HOW TO COMPLETE THIS TASK:
Set down exactly the lines in the records below that run from the line with "exactly [replicas] live" to the line with "End converges.", inclusive, and nothing more.

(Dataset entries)

───

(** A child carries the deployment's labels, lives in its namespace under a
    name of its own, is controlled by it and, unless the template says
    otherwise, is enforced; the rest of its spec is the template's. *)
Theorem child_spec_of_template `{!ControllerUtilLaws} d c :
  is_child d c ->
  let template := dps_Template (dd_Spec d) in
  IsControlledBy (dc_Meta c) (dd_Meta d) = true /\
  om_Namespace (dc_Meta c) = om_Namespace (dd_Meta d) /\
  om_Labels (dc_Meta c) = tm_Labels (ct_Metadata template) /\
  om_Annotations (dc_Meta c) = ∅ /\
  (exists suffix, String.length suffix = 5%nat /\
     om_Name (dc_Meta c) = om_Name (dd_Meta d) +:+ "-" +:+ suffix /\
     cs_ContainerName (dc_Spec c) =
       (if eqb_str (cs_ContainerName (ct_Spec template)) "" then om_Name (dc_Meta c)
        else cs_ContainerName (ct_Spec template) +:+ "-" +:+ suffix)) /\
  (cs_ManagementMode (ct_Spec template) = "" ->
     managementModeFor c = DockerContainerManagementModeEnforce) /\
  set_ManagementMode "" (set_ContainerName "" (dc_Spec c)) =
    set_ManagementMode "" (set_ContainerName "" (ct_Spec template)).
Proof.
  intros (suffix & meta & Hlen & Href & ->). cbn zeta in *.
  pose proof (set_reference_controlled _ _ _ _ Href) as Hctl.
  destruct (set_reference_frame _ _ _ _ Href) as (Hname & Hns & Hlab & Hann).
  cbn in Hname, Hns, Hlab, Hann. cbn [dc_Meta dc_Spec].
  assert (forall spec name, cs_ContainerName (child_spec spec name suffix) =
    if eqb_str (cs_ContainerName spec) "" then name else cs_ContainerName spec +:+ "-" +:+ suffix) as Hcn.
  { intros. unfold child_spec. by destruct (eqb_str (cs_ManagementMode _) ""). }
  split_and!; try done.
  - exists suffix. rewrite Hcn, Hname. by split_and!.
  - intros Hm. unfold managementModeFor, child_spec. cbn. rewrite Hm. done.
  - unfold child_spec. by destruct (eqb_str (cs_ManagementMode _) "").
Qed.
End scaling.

───

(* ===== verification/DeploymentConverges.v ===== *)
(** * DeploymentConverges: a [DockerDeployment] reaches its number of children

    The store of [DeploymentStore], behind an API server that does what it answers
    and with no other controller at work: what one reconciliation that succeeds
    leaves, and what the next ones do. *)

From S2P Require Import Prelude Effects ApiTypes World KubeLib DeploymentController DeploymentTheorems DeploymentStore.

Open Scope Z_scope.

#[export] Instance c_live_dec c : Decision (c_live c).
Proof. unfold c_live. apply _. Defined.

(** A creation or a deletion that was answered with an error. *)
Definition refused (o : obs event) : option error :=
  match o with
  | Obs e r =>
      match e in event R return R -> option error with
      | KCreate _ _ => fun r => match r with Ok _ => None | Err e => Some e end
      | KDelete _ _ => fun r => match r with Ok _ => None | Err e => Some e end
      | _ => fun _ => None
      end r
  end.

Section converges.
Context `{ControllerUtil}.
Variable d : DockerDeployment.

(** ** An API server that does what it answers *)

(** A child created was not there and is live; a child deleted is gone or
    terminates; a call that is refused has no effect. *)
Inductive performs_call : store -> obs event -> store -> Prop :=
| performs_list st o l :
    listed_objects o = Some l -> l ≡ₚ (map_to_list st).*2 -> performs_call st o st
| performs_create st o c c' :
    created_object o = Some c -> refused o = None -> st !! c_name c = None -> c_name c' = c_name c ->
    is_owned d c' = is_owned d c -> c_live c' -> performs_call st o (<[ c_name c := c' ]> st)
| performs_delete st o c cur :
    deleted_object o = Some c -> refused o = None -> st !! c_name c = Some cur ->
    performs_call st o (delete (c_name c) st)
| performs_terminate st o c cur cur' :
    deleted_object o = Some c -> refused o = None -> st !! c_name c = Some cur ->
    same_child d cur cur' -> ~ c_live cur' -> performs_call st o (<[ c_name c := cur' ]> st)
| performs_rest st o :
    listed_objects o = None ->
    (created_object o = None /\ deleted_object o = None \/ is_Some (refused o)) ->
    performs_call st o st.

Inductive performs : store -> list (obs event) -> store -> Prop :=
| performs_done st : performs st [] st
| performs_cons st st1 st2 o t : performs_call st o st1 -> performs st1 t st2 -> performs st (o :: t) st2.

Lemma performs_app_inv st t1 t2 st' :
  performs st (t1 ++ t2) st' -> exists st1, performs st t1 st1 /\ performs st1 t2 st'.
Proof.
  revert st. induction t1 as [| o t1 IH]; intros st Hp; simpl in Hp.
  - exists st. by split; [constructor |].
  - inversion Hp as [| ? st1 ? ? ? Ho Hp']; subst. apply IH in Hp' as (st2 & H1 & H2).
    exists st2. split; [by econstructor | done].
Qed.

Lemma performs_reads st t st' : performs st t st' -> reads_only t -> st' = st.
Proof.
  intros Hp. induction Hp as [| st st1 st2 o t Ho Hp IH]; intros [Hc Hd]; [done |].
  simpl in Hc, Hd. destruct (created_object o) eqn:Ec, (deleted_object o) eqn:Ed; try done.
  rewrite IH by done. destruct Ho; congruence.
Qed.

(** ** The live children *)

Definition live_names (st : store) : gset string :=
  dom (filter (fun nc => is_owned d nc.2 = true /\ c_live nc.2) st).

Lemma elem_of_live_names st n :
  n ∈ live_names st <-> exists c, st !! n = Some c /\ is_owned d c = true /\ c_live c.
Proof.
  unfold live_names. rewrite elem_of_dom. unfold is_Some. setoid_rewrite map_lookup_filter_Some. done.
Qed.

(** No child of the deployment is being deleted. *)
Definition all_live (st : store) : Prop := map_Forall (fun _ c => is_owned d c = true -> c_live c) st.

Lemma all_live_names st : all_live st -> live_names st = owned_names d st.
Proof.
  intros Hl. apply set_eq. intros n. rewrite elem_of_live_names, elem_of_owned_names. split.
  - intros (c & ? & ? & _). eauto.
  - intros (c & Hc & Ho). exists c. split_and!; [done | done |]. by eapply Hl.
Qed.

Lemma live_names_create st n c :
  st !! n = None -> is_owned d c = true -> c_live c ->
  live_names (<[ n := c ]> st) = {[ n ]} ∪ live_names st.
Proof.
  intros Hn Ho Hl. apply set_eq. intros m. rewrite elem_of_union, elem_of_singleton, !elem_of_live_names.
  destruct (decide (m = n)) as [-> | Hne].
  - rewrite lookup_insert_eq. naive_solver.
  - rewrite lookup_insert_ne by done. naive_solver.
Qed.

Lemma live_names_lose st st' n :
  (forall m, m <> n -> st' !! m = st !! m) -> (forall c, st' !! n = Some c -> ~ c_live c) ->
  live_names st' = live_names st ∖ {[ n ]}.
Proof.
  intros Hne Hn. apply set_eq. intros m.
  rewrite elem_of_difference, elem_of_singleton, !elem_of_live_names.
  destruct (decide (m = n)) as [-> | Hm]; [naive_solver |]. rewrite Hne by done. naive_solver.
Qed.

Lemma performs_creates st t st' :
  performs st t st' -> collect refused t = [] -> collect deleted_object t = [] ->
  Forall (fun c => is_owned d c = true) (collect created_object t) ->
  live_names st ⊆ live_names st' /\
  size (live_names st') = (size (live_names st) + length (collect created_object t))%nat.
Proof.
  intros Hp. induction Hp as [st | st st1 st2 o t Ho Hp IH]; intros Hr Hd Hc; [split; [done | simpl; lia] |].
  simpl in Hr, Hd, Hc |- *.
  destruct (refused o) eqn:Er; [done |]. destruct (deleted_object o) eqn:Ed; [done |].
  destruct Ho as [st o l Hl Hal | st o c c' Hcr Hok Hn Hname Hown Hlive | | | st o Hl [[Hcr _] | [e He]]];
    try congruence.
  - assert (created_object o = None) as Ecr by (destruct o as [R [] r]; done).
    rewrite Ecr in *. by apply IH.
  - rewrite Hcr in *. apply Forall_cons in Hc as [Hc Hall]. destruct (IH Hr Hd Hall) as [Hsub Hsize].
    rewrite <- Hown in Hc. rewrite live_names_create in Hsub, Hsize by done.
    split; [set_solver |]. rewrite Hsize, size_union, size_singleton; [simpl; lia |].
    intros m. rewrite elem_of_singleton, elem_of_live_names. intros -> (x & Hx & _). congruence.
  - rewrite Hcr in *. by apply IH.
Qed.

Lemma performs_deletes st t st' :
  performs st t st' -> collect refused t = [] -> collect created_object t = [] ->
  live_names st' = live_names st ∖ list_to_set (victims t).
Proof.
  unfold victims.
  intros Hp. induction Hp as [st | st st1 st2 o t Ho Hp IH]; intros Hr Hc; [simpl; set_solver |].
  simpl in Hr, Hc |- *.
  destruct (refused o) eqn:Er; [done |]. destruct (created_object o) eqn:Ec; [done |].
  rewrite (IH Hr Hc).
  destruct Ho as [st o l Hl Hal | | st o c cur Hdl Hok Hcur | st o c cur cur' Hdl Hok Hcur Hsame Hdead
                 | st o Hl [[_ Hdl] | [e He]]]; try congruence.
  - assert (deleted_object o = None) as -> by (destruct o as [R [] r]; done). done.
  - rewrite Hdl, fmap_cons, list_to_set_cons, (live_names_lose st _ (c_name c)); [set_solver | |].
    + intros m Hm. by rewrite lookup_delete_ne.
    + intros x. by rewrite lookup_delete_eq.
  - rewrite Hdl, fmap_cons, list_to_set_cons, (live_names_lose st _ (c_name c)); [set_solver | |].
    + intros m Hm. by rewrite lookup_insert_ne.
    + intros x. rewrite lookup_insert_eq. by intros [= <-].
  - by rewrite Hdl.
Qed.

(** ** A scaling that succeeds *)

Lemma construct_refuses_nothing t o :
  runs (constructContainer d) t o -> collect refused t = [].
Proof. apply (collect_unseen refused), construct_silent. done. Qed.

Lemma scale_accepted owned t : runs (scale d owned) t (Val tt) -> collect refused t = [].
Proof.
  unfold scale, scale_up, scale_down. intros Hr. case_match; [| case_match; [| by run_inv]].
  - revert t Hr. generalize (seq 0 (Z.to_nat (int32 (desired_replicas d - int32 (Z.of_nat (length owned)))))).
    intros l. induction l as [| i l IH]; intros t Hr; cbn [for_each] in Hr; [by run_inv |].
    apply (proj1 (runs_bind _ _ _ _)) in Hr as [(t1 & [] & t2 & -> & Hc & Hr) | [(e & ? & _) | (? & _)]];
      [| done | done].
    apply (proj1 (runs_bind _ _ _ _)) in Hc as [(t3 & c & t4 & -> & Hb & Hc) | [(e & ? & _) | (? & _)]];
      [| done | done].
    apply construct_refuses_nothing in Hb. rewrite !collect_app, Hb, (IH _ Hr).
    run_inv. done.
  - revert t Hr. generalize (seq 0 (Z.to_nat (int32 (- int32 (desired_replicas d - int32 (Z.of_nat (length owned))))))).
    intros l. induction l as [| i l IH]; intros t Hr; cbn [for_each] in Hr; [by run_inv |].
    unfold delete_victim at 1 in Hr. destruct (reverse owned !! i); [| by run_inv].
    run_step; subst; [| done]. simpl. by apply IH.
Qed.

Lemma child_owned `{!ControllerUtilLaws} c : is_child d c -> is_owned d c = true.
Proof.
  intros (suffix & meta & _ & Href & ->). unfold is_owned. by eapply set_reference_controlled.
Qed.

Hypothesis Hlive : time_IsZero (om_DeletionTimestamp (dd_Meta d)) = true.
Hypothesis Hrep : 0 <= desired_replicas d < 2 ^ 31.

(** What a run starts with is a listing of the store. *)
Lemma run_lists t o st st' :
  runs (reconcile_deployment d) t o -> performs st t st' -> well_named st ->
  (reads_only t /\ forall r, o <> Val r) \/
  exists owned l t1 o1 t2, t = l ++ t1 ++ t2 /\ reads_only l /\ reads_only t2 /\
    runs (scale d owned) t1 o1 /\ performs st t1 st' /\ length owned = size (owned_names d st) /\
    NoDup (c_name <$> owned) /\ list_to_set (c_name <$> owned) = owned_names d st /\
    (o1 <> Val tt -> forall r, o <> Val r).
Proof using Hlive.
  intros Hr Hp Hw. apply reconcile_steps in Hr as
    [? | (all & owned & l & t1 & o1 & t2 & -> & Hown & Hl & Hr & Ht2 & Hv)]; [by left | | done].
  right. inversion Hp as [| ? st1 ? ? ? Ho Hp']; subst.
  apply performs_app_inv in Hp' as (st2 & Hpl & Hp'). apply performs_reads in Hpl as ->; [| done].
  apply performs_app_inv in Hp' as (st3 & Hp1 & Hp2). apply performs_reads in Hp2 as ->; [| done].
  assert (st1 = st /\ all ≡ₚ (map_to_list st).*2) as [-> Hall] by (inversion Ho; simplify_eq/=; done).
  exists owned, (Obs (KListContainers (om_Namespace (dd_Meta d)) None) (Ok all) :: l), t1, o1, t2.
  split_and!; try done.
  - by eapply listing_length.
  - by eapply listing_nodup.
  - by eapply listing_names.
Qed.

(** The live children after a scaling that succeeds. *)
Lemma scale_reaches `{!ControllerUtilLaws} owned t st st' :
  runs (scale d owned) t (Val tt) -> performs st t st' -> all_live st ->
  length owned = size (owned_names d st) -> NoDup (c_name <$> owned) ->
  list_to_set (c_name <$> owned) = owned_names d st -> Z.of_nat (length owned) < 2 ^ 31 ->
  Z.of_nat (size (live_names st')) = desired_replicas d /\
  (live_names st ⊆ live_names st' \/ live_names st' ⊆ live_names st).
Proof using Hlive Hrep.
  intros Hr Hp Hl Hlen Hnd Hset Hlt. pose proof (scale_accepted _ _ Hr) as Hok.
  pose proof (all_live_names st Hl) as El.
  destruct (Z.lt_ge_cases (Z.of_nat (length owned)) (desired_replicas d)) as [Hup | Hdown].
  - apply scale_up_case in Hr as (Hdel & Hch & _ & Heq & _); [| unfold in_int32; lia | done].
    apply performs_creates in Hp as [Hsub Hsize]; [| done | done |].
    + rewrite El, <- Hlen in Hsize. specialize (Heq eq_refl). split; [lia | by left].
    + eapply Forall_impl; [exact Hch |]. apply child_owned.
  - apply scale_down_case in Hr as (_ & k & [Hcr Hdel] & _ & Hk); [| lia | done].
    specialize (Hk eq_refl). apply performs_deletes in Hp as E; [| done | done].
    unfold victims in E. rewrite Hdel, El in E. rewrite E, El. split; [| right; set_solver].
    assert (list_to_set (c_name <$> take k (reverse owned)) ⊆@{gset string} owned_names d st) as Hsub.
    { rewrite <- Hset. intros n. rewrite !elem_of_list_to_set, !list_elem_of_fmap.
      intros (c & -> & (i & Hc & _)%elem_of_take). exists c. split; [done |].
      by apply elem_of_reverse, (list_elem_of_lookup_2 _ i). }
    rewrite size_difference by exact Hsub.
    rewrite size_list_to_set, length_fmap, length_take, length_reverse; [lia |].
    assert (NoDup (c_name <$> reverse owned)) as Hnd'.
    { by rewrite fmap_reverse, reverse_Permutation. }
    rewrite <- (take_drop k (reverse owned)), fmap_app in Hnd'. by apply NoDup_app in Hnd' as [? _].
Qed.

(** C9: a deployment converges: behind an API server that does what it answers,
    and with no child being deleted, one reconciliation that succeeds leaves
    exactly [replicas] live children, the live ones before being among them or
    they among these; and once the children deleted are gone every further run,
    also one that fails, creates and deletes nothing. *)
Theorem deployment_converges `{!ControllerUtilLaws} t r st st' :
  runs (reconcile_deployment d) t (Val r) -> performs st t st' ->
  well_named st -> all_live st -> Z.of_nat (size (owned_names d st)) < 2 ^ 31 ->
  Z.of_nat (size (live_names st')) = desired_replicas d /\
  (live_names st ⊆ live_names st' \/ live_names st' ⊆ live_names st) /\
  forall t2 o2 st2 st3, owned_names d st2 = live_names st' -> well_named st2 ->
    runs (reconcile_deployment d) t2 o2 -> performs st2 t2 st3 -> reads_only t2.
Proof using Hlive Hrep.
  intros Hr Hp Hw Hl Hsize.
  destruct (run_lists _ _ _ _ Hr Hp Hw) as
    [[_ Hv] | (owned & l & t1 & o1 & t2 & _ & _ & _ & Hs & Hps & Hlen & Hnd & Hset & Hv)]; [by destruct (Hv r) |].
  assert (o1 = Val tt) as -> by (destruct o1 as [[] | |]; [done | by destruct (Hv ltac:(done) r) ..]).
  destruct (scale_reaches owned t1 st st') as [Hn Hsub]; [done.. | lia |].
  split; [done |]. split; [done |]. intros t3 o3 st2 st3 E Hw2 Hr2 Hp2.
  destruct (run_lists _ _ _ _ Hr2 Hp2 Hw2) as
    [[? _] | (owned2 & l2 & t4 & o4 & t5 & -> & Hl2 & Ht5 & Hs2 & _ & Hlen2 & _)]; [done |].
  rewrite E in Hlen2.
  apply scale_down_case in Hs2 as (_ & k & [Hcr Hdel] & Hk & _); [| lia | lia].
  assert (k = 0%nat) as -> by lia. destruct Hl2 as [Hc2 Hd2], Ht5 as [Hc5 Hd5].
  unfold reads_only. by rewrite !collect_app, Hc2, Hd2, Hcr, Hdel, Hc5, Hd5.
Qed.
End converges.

───

WRITTEN ANSWER:
    exactly [replicas] live children, the live ones before being among them or
    they among these; and once the children deleted are gone every further run,
    also one that fails, creates and deletes nothing. *)
Theorem deployment_converges `{!ControllerUtilLaws} t r st st' :
  runs (reconcile_deployment d) t (Val r) -> performs st t st' ->
  well_named st -> all_live st -> Z.of_nat (size (owned_names d st)) < 2 ^ 31 ->
  Z.of_nat (size (live_names st')) = desired_replicas d /\
  (live_names st ⊆ live_names st' \/ live_names st' ⊆ live_names st) /\
  forall t2 o2 st2 st3, owned_names d st2 = live_names st' -> well_named st2 ->
    runs (reconcile_deployment d) t2 o2 -> performs st2 t2 st3 -> reads_only t2.
Proof using Hlive Hrep.
  intros Hr Hp Hw Hl Hsize.
  destruct (run_lists _ _ _ _ Hr Hp Hw) as
    [[_ Hv] | (owned & l & t1 & o1 & t2 & _ & _ & _ & Hs & Hps & Hlen & Hnd & Hset & Hv)]; [by destruct (Hv r) |].
  assert (o1 = Val tt) as -> by (destruct o1 as [[] | |]; [done | by destruct (Hv ltac:(done) r) ..]).
  destruct (scale_reaches owned t1 st st') as [Hn Hsub]; [done.. | lia |].
  split; [done |]. split; [done |]. intros t3 o3 st2 st3 E Hw2 Hr2 Hp2.
  destruct (run_lists _ _ _ _ Hr2 Hp2 Hw2) as
    [[? _] | (owned2 & l2 & t4 & o4 & t5 & -> & Hl2 & Ht5 & Hs2 & _ & Hlen2 & _)]; [done |].
  rewrite E in Hlen2.
  apply scale_down_case in Hs2 as (_ & k & [Hcr Hdel] & Hk & _); [| lia | lia].
  assert (k = 0%nat) as -> by lia. destruct Hl2 as [Hc2 Hd2], Ht5 as [Hc5 Hd5].
  unfold reads_only. by rewrite !collect_app, Hc2, Hd2, Hcr, Hdel, Hc5, Hd5.
Qed.
End converges.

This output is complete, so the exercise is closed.